Faire connaître l’Europe
En guise de dernier acte, les participants furent invités à suggérer des pistes, intéressantes à leurs yeux, pour mieux faire connaître la politique de recherche menée par I’U.E. Les suggestions concernaient en majorité les médias traditionnels, télévision en tête (séquences incluses dans les journaux télévisés ou dans des émissions thématiques, magazines, reportages sur le sujet, conception d’émissions spécifiquement consacrées à la recherche communautaire, voire une chaîne dédiée à cette thématique). Internet, souvent considéré comme l’apaage des plus jeunes, ne fut proposé que dans un tiers des groupes, particulièrement par des Français, des Néerlandais et des Slovaques. De manière générale, cet outil est considéré comme offrant potentiellement une grande richesse d’information, si l’on possède une information préalable. « Internet est un bon outil pour répondre à des questions, mais il faut d’abord savoir quelles questions poser » Italie). Quant a la production « papier » (dépliants, brochures, magazines), elle est loin d’être jugée obsolète mais c’est surtout son mode de distribution qui mériterait réflexion : « toutes boîtes », mise à disposition dans les moyens de transport ou les lieux publics, présentation dans les musées, « journées portes ouvertes » des laboratoires, etc.

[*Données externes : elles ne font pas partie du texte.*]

(* ===== verification/Edata.v ===== *)
(** * Extents, [jemalloc/include/jemalloc/internal/edata.h]

    The descriptor of a span of pages.  Eleven fields share the word [e_bits]; the size
    and the serial number of the descriptor share [e_size_esn].  The model is of
    a build without heap profiling, where the part of the descriptor that the slab bitmap
    shares with the profiling data is the bitmap, and it leaves out the links of the
    lists and heaps the descriptor is kept in. *)
From stdpp Require Import base list numbers.
From S2P Require Import Prelude BitUtil SizeClass Sz Fb FbFacts.

(** ** Bit fields *)

Definition MASK (CURRENT_FIELD_WIDTH CURRENT_FIELD_SHIFT : Z) : Z :=
  shl64 (u64 (shl64 1 CURRENT_FIELD_WIDTH - 1)) CURRENT_FIELD_SHIFT.

Record bitfield := mkField { width : Z; shift : Z }.

Definition field_mask (f : bitfield) : Z := MASK (width f) (shift f).

(** [(bits & MASK) >> SHIFT] *)
Definition field_get (f : bitfield) (bits : Z) : Z := Z.shiftr (Z.land bits (field_mask f)) (shift f).

(** [(bits & ~MASK) | ((uint64_t)v << SHIFT)] *)
Definition field_set (f : bitfield) (v bits : Z) : Z :=
  Z.lor (Z.land bits (not64 (field_mask f))) (shl64 v (shift f)).

Definition MALLOCX_ARENA_BITS : Z := 12.

Definition EDATA_BITS_ARENA : bitfield := mkField MALLOCX_ARENA_BITS 0.
Definition EDATA_BITS_SLAB : bitfield := mkField 1 (width EDATA_BITS_ARENA + shift EDATA_BITS_ARENA).
Definition EDATA_BITS_COMMITTED : bitfield := mkField 1 (width EDATA_BITS_SLAB + shift EDATA_BITS_SLAB).
Definition EDATA_BITS_PAI : bitfield := mkField 1 (width EDATA_BITS_COMMITTED + shift EDATA_BITS_COMMITTED).
Definition EDATA_BITS_ZEROED : bitfield := mkField 1 (width EDATA_BITS_PAI + shift EDATA_BITS_PAI).
Definition EDATA_BITS_GUARDED : bitfield := mkField 1 (width EDATA_BITS_ZEROED + shift EDATA_BITS_ZEROED).
Definition EDATA_BITS_STATE : bitfield := mkField 3 (width EDATA_BITS_GUARDED + shift EDATA_BITS_GUARDED).
Definition EDATA_BITS_SZIND : bitfield := mkField (LG_CEIL SC_NSIZES) (width EDATA_BITS_STATE + shift EDATA_BITS_STATE).
Definition EDATA_BITS_NFREE : bitfield := mkField (SC_LG_SLAB_MAXREGS + 1) (width EDATA_BITS_SZIND + shift EDATA_BITS_SZIND).
Definition EDATA_BITS_BINSHARD : bitfield := mkField 6 (width EDATA_BITS_NFREE + shift EDATA_BITS_NFREE).
Definition EDATA_BITS_IS_HEAD : bitfield := mkField 1 (width EDATA_BITS_BINSHARD + shift EDATA_BITS_BINSHARD).

(** ** The descriptor *)

Record edata_t := mkEdata {
  e_bits : Z;
  e_addr : Z;
  e_size_esn : Z;               (* also [e_bsize] *)
  e_ps : Z;
  e_sn : Z;
  e_slab_data : list Z          (* [e_slab_data.bitmap] *)
}.

Definition EDATA_SIZE_MASK : Z := not64 (PAGE - 1).
Definition EDATA_ESN_MASK : Z := PAGE - 1.

(** [extent_state_t], [extent_pai_t] and [extent_head_state_t] by their values. *)
Definition extent_state_active : Z := 0.
Definition extent_state_transition : Z := 4.
Definition EXTENT_PAI_PAC : Z := 0.
Definition EXTENT_PAI_HPA : Z := 1.
Definition EXTENT_IS_HEAD : Z := 1.

(** Assignments to single members. *)
Definition set_bits (f : Z → Z) (e : edata_t) : edata_t :=
  mkEdata (f (e_bits e)) (e_addr e) (e_size_esn e) (e_ps e) (e_sn e) (e_slab_data e).
Definition set_size_esn (z : Z) (e : edata_t) : edata_t :=
  mkEdata (e_bits e) (e_addr e) z (e_ps e) (e_sn e) (e_slab_data e).
Definition set_slab_data (bm : list Z) (e : edata_t) : edata_t :=
  mkEdata (e_bits e) (e_addr e) (e_size_esn e) (e_ps e) (e_sn e) bm.

(** ** Reading *)

Definition edata_arena_ind_get (e : edata_t) : Z := u32 (field_get EDATA_BITS_ARENA (e_bits e)).
Definition edata_szind_get_maybe_invalid (e : edata_t) : Z := u32 (field_get EDATA_BITS_SZIND (e_bits e)).
Definition edata_szind_get (e : edata_t) : Z := edata_szind_get_maybe_invalid e.
Definition edata_usize_get (T : sz_tables) (e : edata_t) : outcome Z := sz_index2size T (edata_szind_get e).
Definition edata_binshard_get (e : edata_t) : Z := u32 (field_get EDATA_BITS_BINSHARD (e_bits e)).
Definition edata_sn_get (e : edata_t) : Z := e_sn e.
Definition edata_state_get (e : edata_t) : Z := field_get EDATA_BITS_STATE (e_bits e).
Definition edata_guarded_get (e : edata_t) : bool := negb (field_get EDATA_BITS_GUARDED (e_bits e) =? 0).
Definition edata_zeroed_get (e : edata_t) : bool := negb (field_get EDATA_BITS_ZEROED (e_bits e) =? 0).
Definition edata_committed_get (e : edata_t) : bool := negb (field_get EDATA_BITS_COMMITTED (e_bits e) =? 0).
Definition edata_pai_get (e : edata_t) : Z := field_get EDATA_BITS_PAI (e_bits e).
Definition edata_slab_get (e : edata_t) : bool := negb (field_get EDATA_BITS_SLAB (e_bits e) =? 0).
Definition edata_nfree_get (e : edata_t) : Z := u32 (field_get EDATA_BITS_NFREE (e_bits e)).
Definition edata_is_head_get (e : edata_t) : bool := negb (field_get EDATA_BITS_IS_HEAD (e_bits e) =? 0).

Definition PAGE_ADDR2BASE (a : Z) : Z := Z.land a (not64 PAGE_MASK).
Definition edata_base_get (e : edata_t) : Z := PAGE_ADDR2BASE (e_addr e).
Definition edata_addr_get (e : edata_t) : Z := e_addr e.
Definition edata_size_get (e : edata_t) : Z := Z.land (e_size_esn e) EDATA_SIZE_MASK.
Definition edata_esn_get (e : edata_t) : Z := Z.land (e_size_esn e) EDATA_ESN_MASK.
Definition edata_bsize_get (e : edata_t) : Z := e_size_esn e.
Definition edata_ps_get (e : edata_t) : Z := e_ps e.
Definition edata_before_get (e : edata_t) : Z := u64 (edata_base_get e - PAGE).
Definition edata_last_get (e : edata_t) : Z := u64 (edata_base_get e + edata_size_get e - PAGE).
Definition edata_past_get (e : edata_t) : Z := u64 (edata_base_get e + edata_size_get e).
Definition edata_slab_data_get (e : edata_t) : list Z := e_slab_data e.

(** ** Writing *)

Definition edata_arena_ind_set (arena_ind : Z) : edata_t → edata_t := set_bits (field_set EDATA_BITS_ARENA arena_ind).
Definition edata_binshard_set (binshard : Z) : edata_t → edata_t := set_bits (field_set EDATA_BITS_BINSHARD binshard).
Definition edata_addr_set (addr : Z) (e : edata_t) : edata_t :=
  mkEdata (e_bits e) addr (e_size_esn e) (e_ps e) (e_sn e) (e_slab_data e).
Definition edata_size_set (size : Z) (e : edata_t) : edata_t :=
  set_size_esn (Z.lor size (Z.land (e_size_esn e) (not64 EDATA_SIZE_MASK))) e.
Definition edata_esn_set (esn : Z) (e : edata_t) : edata_t :=
  set_size_esn (Z.lor (Z.land (e_size_esn e) (not64 EDATA_ESN_MASK)) (Z.land esn EDATA_ESN_MASK)) e.
Definition edata_bsize_set (bsize : Z) (e : edata_t) : edata_t := set_size_esn bsize e.
Definition edata_ps_set (ps : Z) (e : edata_t) : edata_t :=
  mkEdata (e_bits e) (e_addr e) (e_size_esn e) ps (e_sn e) (e_slab_data e).
Definition edata_szind_set (szind : Z) : edata_t → edata_t := set_bits (field_set EDATA_BITS_SZIND szind).
Definition edata_nfree_set (nfree : Z) : edata_t → edata_t := set_bits (field_set EDATA_BITS_NFREE nfree).
Definition edata_nfree_binshard_set (nfree binshard : Z) : edata_t → edata_t :=
  set_bits (λ bits,
    Z.lor (Z.lor (Z.land bits (Z.land (not64 (field_mask EDATA_BITS_NFREE)) (not64 (field_mask EDATA_BITS_BINSHARD))))
             (shl64 binshard (shift EDATA_BITS_BINSHARD)))
      (shl64 nfree (shift EDATA_BITS_NFREE))).
Definition edata_nfree_inc : edata_t → edata_t := set_bits (λ bits, u64 (bits + shl64 1 (shift EDATA_BITS_NFREE))).
Definition edata_nfree_dec : edata_t → edata_t := set_bits (λ bits, u64 (bits - shl64 1 (shift EDATA_BITS_NFREE))).
Definition edata_nfree_sub (n : Z) : edata_t → edata_t := set_bits (λ bits, u64 (bits - shl64 n (shift EDATA_BITS_NFREE))).
Definition edata_sn_set (sn : Z) (e : edata_t) : edata_t :=
  mkEdata (e_bits e) (e_addr e) (e_size_esn e) (e_ps e) sn (e_slab_data e).
Definition edata_state_set (state : Z) : edata_t → edata_t := set_bits (field_set EDATA_BITS_STATE state).
Definition edata_guarded_set (guarded : bool) : edata_t → edata_t := set_bits (field_set EDATA_BITS_GUARDED (Z.b2z guarded)).
Definition edata_zeroed_set (zeroed : bool) : edata_t → edata_t := set_bits (field_set EDATA_BITS_ZEROED (Z.b2z zeroed)).
Definition edata_committed_set (committed : bool) : edata_t → edata_t := set_bits (field_set EDATA_BITS_COMMITTED (Z.b2z committed)).
Definition edata_pai_set (pai : Z) : edata_t → edata_t := set_bits (field_set EDATA_BITS_PAI pai).
Definition edata_slab_set (slab : bool) : edata_t → edata_t := set_bits (field_set EDATA_BITS_SLAB (Z.b2z slab)).
Definition edata_is_head_set (is_head : bool) : edata_t → edata_t := set_bits (field_set EDATA_BITS_IS_HEAD (Z.b2z is_head)).
Definition edata_state_in_transition (state : Z) : bool := extent_state_transition <=? state.

Definition edata_init (arena_ind addr size : Z) (slab : bool) (szind sn state : Z) (zeroed committed : bool)
    (pai is_head : Z) (e : edata_t) : edata_t :=
  let e := edata_arena_ind_set arena_ind e in
  let e := edata_addr_set addr e in
  let e := edata_size_set size e in
  let e := edata_slab_set slab e in
  let e := edata_szind_set szind e in
  let e := edata_sn_set sn e in
  let e := edata_state_set state e in
  let e := edata_guarded_set false e in
  let e := edata_zeroed_set zeroed e in
  let e := edata_committed_set committed e in
  let e := edata_pai_set pai e in
  edata_is_head_set (is_head =? EXTENT_IS_HEAD) e.

Definition edata_binit (addr bsize sn : Z) (e : edata_t) : edata_t :=
  let e := edata_arena_ind_set (u32 (Z.shiftl 1 MALLOCX_ARENA_BITS - 1)) e in
  let e := edata_addr_set addr e in
  let e := edata_bsize_set bsize e in
  let e := edata_slab_set false e in
  let e := edata_szind_set SC_NSIZES e in
  let e := edata_sn_set sn e in
  let e := edata_state_set extent_state_active e in
  let e := edata_guarded_set false e in
  let e := edata_zeroed_set true e in
  let e := edata_committed_set true e in
  edata_pai_set EXTENT_PAI_PAC e.

(** ** Orders *)

(** [(a > b) - (a < b)] *)
Definition three_way (a b : Z) : Z := Z.b2z (b <? a) - Z.b2z (a <? b).

Definition edata_esn_comp (a b : edata_t) : Z := three_way (edata_esn_get a) (edata_esn_get b).

(** [edata_ead_comp] compares the addresses of the descriptors, which are passed along
    with them. *)
Definition edata_ead_comp (a b : Z) : Z := three_way a b.

Record edata_cmp_summary_t := mkSummary { sum_sn : Z; sum_addr : Z }.

Definition edata_cmp_summary_get (e : edata_t) : edata_cmp_summary_t := mkSummary (edata_sn_get e) (edata_addr_get e).

Definition edata_cmp_summary_comp (a b : edata_cmp_summary_t) : Z :=
  let ret := three_way (sum_sn a) (sum_sn b) in
  if negb (ret =? 0) then ret else three_way (sum_addr a) (sum_addr b).

Definition edata_snad_comp (a b : edata_t) : Z :=
  edata_cmp_summary_comp (edata_cmp_summary_get a) (edata_cmp_summary_get b).

Definition edata_esnead_comp (a b : Z * edata_t) : Z :=
  let ret := edata_esn_comp a.2 b.2 in
  if negb (ret =? 0) then ret else edata_ead_comp a.1 b.1.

C’est donc à l’Europe d’aller vers le public, là où il se trouve. En commençant peut-être par le commencement, c’est-à-dire l’école, souvent citée comme le lieu privilégié de l’information sur la science. Pourquoi ne pas imaginer la publication de documents pédagogiques, notamment en relation avec de possibles visites de centres des sciences ou de recherche ?
Quel que soit le public, les différents groupes estiment que les sujets traités devraient être le plus en rapport possible avec le vécu des citoyens (santé, médecine, environnement...) et être présentés de façon concrète, compréhensible et concise, en évitant le jargon scientifique et la langue de bois institutionnelle. « Le point principal est de donner l’information dans un langage clair, pour que ça puisse être intéressant pour une personne qui n’a rien à voir avec la science », résume un participant letton.